YOUR OBJECTIVE: Print the lines that run from the line with "Lemma Assign_spec m" to the line with "destruct (decide (j = length", keeping both end lines, exactly as they appear in the entries below, and nothing else.

[RECORDED INFORMATION]

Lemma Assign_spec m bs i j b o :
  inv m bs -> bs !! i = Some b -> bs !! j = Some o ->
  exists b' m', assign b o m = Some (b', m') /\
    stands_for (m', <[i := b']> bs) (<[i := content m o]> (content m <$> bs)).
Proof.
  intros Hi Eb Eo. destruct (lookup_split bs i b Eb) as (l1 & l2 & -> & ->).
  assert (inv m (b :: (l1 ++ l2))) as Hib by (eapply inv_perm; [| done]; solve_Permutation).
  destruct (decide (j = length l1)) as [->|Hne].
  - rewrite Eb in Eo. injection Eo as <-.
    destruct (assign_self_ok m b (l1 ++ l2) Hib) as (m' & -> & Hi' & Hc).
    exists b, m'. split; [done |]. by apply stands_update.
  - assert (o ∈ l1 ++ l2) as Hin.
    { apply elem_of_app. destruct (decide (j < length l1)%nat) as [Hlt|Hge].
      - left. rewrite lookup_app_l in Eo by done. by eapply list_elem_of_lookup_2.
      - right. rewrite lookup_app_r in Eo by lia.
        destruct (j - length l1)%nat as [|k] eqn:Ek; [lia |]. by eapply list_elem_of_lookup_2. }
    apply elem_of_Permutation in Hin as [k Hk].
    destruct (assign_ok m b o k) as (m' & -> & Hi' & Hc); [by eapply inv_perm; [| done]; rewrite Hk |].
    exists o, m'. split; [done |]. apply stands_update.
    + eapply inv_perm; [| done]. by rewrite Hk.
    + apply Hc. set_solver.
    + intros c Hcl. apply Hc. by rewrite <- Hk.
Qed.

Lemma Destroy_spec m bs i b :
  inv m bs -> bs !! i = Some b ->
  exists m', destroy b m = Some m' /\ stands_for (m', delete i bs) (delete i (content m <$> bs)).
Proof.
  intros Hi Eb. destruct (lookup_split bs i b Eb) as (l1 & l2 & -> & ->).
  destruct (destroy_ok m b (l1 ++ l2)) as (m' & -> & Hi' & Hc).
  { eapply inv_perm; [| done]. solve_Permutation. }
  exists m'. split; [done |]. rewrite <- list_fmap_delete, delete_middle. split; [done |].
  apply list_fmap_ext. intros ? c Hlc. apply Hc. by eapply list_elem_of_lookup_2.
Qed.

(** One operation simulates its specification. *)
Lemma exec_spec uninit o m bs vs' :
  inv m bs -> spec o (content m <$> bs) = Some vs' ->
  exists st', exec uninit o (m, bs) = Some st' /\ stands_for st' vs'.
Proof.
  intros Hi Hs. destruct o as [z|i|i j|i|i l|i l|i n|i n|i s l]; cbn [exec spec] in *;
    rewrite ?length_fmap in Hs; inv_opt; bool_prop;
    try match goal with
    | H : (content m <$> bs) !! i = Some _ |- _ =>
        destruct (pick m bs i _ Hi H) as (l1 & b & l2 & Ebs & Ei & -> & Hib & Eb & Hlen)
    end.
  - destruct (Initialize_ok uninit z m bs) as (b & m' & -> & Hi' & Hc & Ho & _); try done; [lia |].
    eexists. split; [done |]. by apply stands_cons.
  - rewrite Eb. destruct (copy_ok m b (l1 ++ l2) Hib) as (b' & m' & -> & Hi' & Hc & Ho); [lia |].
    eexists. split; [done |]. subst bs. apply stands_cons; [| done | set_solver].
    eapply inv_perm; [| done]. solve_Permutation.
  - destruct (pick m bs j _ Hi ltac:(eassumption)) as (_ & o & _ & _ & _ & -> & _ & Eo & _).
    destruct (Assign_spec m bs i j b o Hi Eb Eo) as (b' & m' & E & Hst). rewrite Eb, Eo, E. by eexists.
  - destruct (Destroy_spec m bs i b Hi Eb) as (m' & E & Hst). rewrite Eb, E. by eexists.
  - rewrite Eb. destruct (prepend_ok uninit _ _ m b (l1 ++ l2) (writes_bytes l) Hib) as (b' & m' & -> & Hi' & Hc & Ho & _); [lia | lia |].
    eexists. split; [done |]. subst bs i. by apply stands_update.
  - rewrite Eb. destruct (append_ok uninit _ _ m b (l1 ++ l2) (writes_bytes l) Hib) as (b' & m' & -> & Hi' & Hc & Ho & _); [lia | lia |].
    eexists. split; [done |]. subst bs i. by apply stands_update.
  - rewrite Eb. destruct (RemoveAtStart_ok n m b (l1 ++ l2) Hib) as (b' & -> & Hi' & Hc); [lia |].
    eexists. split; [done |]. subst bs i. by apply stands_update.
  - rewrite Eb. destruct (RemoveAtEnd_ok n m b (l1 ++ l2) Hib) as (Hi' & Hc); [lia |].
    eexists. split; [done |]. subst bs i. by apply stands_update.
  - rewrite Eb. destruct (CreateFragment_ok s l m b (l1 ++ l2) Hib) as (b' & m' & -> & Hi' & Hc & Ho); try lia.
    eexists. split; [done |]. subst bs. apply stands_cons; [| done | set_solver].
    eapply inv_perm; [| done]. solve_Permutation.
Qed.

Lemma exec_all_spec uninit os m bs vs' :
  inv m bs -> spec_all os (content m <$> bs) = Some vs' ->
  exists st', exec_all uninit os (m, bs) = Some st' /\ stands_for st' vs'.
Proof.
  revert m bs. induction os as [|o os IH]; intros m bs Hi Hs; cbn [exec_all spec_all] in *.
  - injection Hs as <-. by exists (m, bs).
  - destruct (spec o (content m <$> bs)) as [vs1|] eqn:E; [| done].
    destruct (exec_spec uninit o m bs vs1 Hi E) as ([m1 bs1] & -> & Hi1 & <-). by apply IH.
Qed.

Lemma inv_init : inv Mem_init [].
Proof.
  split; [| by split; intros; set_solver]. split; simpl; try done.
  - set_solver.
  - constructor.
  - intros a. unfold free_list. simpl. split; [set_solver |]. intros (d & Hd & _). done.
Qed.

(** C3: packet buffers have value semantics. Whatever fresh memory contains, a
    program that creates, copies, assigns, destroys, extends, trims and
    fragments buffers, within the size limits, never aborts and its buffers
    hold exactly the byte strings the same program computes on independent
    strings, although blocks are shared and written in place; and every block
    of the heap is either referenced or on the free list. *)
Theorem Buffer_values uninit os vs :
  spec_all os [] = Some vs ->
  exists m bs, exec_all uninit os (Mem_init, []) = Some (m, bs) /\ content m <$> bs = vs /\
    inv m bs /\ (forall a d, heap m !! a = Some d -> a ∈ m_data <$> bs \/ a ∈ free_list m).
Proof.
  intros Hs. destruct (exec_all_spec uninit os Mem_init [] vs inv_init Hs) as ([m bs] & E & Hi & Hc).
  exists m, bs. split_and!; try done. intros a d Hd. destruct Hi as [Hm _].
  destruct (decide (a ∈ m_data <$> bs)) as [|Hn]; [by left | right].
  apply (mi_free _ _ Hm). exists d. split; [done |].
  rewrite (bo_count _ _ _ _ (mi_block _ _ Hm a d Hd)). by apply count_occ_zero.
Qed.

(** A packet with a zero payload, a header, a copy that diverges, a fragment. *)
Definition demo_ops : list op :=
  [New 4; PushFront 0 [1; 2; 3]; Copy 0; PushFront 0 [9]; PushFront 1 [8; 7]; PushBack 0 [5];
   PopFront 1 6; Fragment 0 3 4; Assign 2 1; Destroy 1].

[/RECORDED INFORMATION]
[RECORDED INFORMATION]

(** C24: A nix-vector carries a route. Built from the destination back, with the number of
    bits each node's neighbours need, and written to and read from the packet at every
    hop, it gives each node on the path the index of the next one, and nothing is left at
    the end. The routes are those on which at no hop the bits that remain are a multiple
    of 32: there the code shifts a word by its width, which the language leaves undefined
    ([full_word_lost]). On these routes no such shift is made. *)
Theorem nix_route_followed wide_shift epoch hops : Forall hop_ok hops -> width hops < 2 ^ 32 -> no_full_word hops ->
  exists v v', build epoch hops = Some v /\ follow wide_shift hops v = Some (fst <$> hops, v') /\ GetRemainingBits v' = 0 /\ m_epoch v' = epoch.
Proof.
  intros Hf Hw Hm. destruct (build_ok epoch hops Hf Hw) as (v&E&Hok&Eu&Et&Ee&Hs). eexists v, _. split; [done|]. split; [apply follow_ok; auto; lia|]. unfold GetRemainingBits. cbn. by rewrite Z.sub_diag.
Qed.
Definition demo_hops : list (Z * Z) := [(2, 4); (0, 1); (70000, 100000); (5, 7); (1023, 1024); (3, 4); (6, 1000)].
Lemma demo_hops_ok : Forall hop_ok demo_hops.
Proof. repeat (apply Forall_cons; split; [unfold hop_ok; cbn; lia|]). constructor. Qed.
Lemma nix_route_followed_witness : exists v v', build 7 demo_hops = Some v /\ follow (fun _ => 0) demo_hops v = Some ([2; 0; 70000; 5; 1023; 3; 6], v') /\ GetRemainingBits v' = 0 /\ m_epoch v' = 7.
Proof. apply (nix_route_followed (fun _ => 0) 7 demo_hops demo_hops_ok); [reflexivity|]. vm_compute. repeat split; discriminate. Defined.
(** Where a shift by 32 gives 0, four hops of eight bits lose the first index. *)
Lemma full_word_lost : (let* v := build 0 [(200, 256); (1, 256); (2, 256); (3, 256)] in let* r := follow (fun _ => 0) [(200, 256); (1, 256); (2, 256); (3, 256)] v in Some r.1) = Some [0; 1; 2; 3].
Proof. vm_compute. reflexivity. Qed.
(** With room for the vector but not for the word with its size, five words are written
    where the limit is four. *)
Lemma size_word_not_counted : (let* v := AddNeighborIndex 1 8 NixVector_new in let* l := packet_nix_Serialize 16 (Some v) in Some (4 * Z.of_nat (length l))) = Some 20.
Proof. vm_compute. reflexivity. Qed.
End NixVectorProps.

[/RECORDED INFORMATION]

ANSWER SECTION:
Lemma Assign_spec m bs i j b o :
  inv m bs -> bs !! i = Some b -> bs !! j = Some o ->
  exists b' m', assign b o m = Some (b', m') /\
    stands_for (m', <[i := b']> bs) (<[i := content m o]> (content m <$> bs)).
Proof.
  intros Hi Eb Eo. destruct (lookup_split bs i b Eb) as (l1 & l2 & -> & ->).
  assert (inv m (b :: (l1 ++ l2))) as Hib by (eapply inv_perm; [| done]; solve_Permutation).
  destruct (decide (j = length l1)) as [->|Hne].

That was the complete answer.